Sore Loser?
Question: I just heard Medicare will no longer pay for care if a patient develops a bedsore during their hospital stay. Is this true?
Concerned,
Austin, Texas
Dr. Hospitalist responds: Beginning Oct. 1, the Center for Medicare and Medicaid Services (CMS) rolled out the latest change to the Inpatient Prospective Payment System by implementing the following Present on Admission (POA) Indicators:
- Object left in patient after surgery;
- Air embolism;
- Blood incompatibility;
- Catheter-associated urinary tract infections;
- Pressure ulcers (decubitus ulcers);
- Vascular catheter-associated infection;
- Mediastinitis after coronary artery bypass graft;
- Hospital-acquired injuries (fractures, dislocations, intracranial injury); and
- Crushing injury, burn, and other unspecified effects of external causes.

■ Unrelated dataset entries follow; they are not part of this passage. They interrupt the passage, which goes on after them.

(* ===== verification/DemoServer.v ===== *)
(** * A concrete frontend

    One backend with the two GPUs of [Demo] and an application of one model,
    used by the witnesses of the service: the definitions are run on it. *)
From Stdlib Require Import ZArith SpecFloat String Lia.
From S2P Require Import Prelude CppFloat CppStd LatencyModel DevPerfModel SchedData SchedUtils SchedBase Json IncrSchedule Demo LoadBalancer SelfTuning AppModel AppProps SysState Control GlobalState GlobalSched GlobalSetup Pipeline.

(** The value left by a run. *)
Definition run {S A} (m : M S A) (s : S) : S := match m s with Done (_, s') => s' | Stop _ => s end.

Lemma completes_run {S} (m : M S unit) (s : S) : completes (m s) = true -> m s = Done (tt, run m s).
Proof. unfold run. by destruct (m s) as [[[] s']|]. Qed.

(** A check of every proxy of every device. *)
Lemma dev_proxies_check (ok : ProxyPtr -> bool) s :
  forallb (fun e => forallb ok e.2) (map_to_list (PerDevMPSInfo s)) = true ->
  forall d p, p ∈ getDevMPSInfo d s -> ok p = true.
Proof.
  intros H d p Hp. unfold getDevMPSInfo in Hp. destruct (_ !! d) as [l|] eqn:E; [|by apply elem_of_nil in Hp].
  apply elem_of_map_to_list, list_elem_of_In in E. rewrite forallb_forall in H. specialize (H _ E). cbn in H.
  rewrite forallb_forall in H. by apply H, list_elem_of_In.
Qed.

Definition demo_names : list string := ["resnet50"; "lenet1"]%string.
Definition demo_ewma (rate : Z) : EWMA.EWMA := EWMA.mkEWMA (i2f rate) (fdiv (i2f 1) (i2f 2)) 500.
(** The rate seen is 200 requests per second for [resnet50] and 50 for [lenet1],
    which has no target. *)
Definition demo_gs : GlobalScheduler :=
  mkGS (Some ORACLE) (mkLB WRR ∅ ∅ ∅ ∅) demo_names ∅ ∅
    {["resnet50"%string := demo_ewma 200; "lenet1"%string := demo_ewma 50]} ∅ ∅
    [] [("resnet50"%string, i2f 100)] empty_latency_model {["resnet50"%string := 100%Z; "lenet1"%string := 50%Z]}
    (mkSimState [] [] 0) (mkSimState [] [] 0) (mkSimState [] [] 0) false
    20000 20000 (fdiv (i2f 30) (i2f 20)) true 0.

Definition demo_delegate : BackendDelegate := mkDelegate 2 16000 "A" [20; 80; 50; 100]%Z.
Definition demo_app : AppSpec :=
  run (readAppJSONFile (Some (app_json demo_graph.1.1
         [mkCompDep "Model" "resnet50" 1 0 0 [0] [2]]%Z%string demo_graph.2)))
    (new_AppSpec "game" demo_indet).
Definition demo_monitor : SysMonitor :=
  set_AppSpecVec [demo_app] (addNewQueueforNet "lenet1" (addNewQueueforNet "resnet50" (new_SysMonitor demo_indet))).
(** The proxies of the backend, set up. *)
Definition demo_front : Front :=
  run (_ ← configure_all demo_indet [(0%Z, demo_delegate)];
       f ← get; for_each (all_proxies (f_sys f)) (fun p => mod_sys (setupProxy p)))
    (mkFront demo_monitor []).
Definition demo_frontend : Frontend := mkFrontend demo_front (mkCtrl {[0%Z := demo_delegate]} {[0%Z := 2%Z]} [] []) 0.
Definition demo_server : Server := mkServer demo_gs demo_world demo_frontend [(0%Z, demo_delegate)] [] 0.

(** An instance of the application with two requests for [resnet50]. *)
#[local] Existing Instance rows_torch.
Definition demo_clock (n : nat) : Z := (Z.of_nat n * 1000000000)%Z.
Definition demo_service : Service (list Z) :=
  mkService demo_server [new_AppInstance "game" 0 demo_app demo_indet] [] []
    {["resnet50"%string]} {["game"%string := []]} ∅ 0 0 0 [] [] [].
Definition demo_queued : Service (list Z) :=
  run (_ ← addtoModelQueue demo_clock "resnet50" [7]%Z 1 0; addtoModelQueue demo_clock "resnet50" [8]%Z 1 0)
    demo_service.
Definition demo_batching : Service (list Z) :=
  run (begin_batch demo_clock 3 (mkTaskSpec 0 "resnet50" 8 3)) demo_queued.
Lemma ti_mod_gs f : (forall g, mPerTaskTgtRate (f g) = mPerTaskTgtRate g) -> keeping TI (mod_gs f) any.
Proof.
  intros Hf. apply keeping_modify. intros s [Hw Ht]. split; [done|]. intros name Hn.
  specialize (Ht name Hn). unfold no_target in *. cbn. by rewrite Hf.
Qed.
Lemma ti_same {A} (m : GM A) (Q : A -> Prop) :
  (forall s a s', m s = Done (a, s') -> s' = s /\ Q a) -> keeping TI m Q.
Proof. intros Hm s a s' Hs H. by destruct (Hm s a s' H) as [-> ?]. Qed.
Lemma ti_getTaskTgtRate name : keeping TI (getTaskTgtRate name) (fun r => feqb r fzero = false -> started name).
Proof.
  intros s r s' [Hw Ht] H. unfold getTaskTgtRate, om_get in H. apply bind_inv in H as (g & s1 & E & H).
  apply gets_inv in E as [-> ->]. destruct (om_find name _) as [v|] eqn:Ef; mred; injection H as <- <-.
  - split; [done|]. intros Hv Hn. specialize (Ht name Hn). unfold no_target in Ht. rewrite Ef in Ht. congruence.
  - split; [|done]. split; [done|]. intros n Hn. unfold no_target. cbn.
    destruct (decide (n = name)) as [->|Hne]; [by rewrite om_find_set|].
    rewrite om_find_set_ne by done. by apply Ht.
Qed.
Lemma ti_set_tgt name rate : feqb rate fzero = true \/ started name -> keeping TI (set_tgt name rate) any.
Proof.
  intros Hz. apply keeping_modify. intros s [Hw Ht]. split; [done|]. intros n Hn. unfold no_target. cbn.
  destruct (decide (n = name)) as [->|Hne]; [rewrite om_find_set; tauto|].
  rewrite om_find_set_ne by done. by apply Ht.
Qed.
Lemma ti_getTaskArivRate name : keeping TI (getTaskArivRate name) any.
Proof. apply ti_same. intros s a s' H. unfold getTaskArivRate, gs in H. by minv H. Qed.
Lemma ti_no_tgt name : keeping TI (no_tgt name) any.
Proof. apply ti_same. intros s a s' H. unfold no_tgt, gs in H. by minv H. Qed.
Lemma ti_hist name rate : keeping TI (updateAndReturnMaxHistRate name rate) any.
Proof.
  unfold updateAndReturnMaxHistRate. eapply keeping_bind; [apply keeping_gets with (Q := any); done|]. intros g _. cbv zeta.
  eapply keeping_bind; [by apply ti_mod_gs|]. intros _ _. by apply keeping_lift.
Qed.
Lemma ti_flush b : keeping TI (mod_monitor (set_SYS_FLUSH b)) any.
Proof. intros s a s' [Hw Ht] H. unfold mod_monitor, on_front_fe, on_fe in H. injection H as _ <-. by split. Qed.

What exactly does this mean? Simply put, if a patient develops any of these conditions during his/her hospital stay, CMS no longer will pay the hospital for additional services associated with treatment of these conditions.
As a healthcare consumer and taxpayer, I believe this measure is long overdue. No patient should ever receive incompatible blood or have an object left in after surgery. Why should we pay for such errors? As hospitalists, our challenge is to develop processes to ensure these events never occur in the hospital. This will require implementing systems as well as educating and training every individual who works in our hospitals.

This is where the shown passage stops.